-- WORK TO COMPLETE --
Below are entries; work out how many of their lines include the string "submits", and reply with the number only.

(Beginning of ENTRIES SHOWN)

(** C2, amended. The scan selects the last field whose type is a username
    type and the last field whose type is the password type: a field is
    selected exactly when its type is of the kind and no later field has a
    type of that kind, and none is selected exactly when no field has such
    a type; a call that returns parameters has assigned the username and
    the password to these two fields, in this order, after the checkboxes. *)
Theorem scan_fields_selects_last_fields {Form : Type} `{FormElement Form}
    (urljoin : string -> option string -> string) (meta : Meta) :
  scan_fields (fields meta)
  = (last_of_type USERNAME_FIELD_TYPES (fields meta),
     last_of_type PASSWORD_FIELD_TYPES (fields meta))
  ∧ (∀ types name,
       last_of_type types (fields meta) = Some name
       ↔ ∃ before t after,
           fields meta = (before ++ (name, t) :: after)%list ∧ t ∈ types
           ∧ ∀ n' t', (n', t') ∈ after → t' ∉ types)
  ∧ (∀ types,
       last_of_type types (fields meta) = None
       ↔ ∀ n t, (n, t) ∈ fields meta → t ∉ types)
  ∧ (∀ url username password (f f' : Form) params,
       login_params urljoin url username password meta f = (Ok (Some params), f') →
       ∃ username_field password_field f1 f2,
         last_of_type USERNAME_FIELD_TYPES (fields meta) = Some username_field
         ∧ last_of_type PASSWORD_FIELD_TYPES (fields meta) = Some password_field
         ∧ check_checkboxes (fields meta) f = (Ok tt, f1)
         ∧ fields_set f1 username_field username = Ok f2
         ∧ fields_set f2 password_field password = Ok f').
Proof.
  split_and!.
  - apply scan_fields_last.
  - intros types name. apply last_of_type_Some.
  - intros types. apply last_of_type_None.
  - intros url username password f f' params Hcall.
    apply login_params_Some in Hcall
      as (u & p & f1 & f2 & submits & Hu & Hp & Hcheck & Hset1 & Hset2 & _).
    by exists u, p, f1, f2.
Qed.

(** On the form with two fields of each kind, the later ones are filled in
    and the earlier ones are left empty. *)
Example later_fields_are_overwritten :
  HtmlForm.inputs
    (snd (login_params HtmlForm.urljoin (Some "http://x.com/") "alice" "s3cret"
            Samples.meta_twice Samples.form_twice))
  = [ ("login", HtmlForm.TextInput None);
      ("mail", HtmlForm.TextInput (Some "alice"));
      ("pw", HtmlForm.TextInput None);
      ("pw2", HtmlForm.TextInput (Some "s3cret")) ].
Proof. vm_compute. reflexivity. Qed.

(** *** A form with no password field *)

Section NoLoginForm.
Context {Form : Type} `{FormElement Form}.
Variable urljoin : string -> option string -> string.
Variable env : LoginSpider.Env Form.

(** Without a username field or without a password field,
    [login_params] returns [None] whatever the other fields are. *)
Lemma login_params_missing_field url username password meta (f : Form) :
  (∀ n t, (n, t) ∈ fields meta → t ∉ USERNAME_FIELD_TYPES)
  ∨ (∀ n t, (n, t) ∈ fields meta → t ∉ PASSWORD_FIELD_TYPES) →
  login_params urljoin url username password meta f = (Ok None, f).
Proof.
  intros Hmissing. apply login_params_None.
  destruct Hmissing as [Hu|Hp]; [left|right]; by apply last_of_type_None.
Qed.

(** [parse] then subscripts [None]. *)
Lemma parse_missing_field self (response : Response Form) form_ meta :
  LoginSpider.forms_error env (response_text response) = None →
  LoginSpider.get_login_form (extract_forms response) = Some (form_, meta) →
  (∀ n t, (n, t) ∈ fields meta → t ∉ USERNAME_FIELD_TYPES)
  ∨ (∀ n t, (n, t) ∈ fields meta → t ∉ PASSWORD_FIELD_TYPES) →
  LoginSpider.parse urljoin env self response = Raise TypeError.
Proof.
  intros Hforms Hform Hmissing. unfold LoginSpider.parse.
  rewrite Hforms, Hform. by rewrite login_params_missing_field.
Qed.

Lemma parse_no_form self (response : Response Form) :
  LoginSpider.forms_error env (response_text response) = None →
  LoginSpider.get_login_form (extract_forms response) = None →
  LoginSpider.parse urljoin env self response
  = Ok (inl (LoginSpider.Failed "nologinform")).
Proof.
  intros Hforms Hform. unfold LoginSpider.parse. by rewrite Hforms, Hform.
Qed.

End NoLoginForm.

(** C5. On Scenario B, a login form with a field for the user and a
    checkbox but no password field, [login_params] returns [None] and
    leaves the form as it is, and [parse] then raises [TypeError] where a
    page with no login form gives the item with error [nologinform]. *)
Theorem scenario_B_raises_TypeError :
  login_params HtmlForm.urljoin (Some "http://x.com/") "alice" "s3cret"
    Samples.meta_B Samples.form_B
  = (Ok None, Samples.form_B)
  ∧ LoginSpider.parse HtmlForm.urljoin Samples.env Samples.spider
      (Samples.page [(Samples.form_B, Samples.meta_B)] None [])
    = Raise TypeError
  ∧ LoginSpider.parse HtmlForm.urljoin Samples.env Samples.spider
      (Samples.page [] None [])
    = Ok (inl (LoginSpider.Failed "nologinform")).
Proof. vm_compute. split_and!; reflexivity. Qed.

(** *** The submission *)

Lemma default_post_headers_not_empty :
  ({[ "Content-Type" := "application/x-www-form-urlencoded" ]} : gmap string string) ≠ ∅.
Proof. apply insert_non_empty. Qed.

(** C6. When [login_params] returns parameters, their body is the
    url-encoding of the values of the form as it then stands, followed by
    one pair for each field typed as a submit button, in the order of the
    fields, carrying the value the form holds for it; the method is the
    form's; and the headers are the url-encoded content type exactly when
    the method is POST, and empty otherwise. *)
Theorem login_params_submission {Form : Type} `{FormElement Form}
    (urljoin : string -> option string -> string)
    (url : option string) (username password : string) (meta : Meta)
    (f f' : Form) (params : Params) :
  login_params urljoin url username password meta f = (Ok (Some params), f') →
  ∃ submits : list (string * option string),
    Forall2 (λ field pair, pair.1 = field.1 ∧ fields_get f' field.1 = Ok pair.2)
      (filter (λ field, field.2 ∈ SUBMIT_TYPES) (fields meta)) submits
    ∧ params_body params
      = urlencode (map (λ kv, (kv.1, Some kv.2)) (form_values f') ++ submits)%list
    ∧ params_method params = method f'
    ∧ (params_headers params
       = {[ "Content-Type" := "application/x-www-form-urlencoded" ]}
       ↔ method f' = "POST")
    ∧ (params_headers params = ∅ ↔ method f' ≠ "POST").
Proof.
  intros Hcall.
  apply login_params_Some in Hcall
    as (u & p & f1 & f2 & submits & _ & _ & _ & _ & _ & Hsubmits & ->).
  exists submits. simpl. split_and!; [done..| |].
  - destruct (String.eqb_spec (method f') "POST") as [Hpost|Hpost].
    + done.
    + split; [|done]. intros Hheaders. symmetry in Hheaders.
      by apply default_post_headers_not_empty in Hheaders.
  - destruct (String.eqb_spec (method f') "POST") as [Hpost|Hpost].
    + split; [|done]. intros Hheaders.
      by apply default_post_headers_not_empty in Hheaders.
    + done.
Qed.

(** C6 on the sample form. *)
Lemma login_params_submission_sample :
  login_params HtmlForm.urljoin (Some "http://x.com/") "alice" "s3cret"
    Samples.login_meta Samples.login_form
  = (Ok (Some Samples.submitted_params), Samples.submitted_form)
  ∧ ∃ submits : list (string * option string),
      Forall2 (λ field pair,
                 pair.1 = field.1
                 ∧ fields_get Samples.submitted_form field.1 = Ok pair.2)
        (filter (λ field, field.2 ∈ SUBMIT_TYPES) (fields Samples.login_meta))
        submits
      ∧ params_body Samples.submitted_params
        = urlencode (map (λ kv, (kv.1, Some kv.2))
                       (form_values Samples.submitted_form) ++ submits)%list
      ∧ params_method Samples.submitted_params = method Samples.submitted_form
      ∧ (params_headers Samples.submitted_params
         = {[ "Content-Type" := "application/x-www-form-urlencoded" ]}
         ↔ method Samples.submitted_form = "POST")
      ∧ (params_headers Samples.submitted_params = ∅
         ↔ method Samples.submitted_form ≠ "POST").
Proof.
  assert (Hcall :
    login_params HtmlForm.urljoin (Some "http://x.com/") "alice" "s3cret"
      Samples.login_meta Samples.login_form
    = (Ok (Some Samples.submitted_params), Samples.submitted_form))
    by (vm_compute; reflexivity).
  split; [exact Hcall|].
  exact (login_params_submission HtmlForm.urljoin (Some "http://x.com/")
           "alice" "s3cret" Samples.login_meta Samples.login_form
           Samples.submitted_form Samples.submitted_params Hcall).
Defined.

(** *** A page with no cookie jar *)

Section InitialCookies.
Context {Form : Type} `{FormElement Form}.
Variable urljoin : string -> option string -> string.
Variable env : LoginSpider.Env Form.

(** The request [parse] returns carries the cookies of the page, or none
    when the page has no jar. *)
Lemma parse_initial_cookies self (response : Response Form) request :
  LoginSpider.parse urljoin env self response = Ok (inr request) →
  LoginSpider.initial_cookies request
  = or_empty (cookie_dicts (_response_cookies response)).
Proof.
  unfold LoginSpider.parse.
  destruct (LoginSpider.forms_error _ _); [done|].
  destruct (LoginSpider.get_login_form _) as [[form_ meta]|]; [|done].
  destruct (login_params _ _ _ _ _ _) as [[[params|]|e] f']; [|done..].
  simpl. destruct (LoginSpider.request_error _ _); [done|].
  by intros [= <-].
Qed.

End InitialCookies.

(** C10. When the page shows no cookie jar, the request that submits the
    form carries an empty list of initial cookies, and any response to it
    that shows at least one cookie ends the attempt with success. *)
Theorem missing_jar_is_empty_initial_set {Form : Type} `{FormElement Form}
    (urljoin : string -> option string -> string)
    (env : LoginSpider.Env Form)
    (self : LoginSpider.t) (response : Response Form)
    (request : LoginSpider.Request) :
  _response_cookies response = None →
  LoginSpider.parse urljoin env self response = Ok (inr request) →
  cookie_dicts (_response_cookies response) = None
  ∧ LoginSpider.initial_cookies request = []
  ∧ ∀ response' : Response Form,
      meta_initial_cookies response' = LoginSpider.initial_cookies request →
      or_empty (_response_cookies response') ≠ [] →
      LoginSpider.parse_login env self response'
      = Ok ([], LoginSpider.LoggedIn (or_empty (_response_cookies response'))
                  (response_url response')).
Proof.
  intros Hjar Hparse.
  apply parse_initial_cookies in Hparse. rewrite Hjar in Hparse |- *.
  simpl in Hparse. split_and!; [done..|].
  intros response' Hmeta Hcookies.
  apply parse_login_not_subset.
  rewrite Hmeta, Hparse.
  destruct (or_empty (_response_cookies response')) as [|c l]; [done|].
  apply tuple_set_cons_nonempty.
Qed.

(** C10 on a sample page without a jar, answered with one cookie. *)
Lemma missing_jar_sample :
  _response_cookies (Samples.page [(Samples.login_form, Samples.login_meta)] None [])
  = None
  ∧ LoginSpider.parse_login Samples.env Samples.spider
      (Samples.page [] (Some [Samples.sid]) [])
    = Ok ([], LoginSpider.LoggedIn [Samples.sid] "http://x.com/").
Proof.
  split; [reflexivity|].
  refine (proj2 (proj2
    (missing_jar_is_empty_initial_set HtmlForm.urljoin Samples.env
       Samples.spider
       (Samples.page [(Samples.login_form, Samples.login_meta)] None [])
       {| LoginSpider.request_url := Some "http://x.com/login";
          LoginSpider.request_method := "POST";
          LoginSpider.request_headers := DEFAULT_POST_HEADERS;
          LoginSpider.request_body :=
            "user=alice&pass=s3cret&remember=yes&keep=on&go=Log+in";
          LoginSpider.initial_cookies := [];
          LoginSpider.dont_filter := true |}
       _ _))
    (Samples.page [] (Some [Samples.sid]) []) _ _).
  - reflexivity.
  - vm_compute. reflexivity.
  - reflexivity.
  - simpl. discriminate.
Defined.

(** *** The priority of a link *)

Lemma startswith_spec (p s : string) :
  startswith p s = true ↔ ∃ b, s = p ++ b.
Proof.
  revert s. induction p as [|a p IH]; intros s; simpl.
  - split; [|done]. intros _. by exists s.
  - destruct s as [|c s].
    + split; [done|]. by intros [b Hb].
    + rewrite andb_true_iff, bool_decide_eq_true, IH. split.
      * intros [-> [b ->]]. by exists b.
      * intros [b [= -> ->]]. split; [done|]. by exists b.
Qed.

(End of ENTRIES SHOWN)

-- THE ANSWER --
10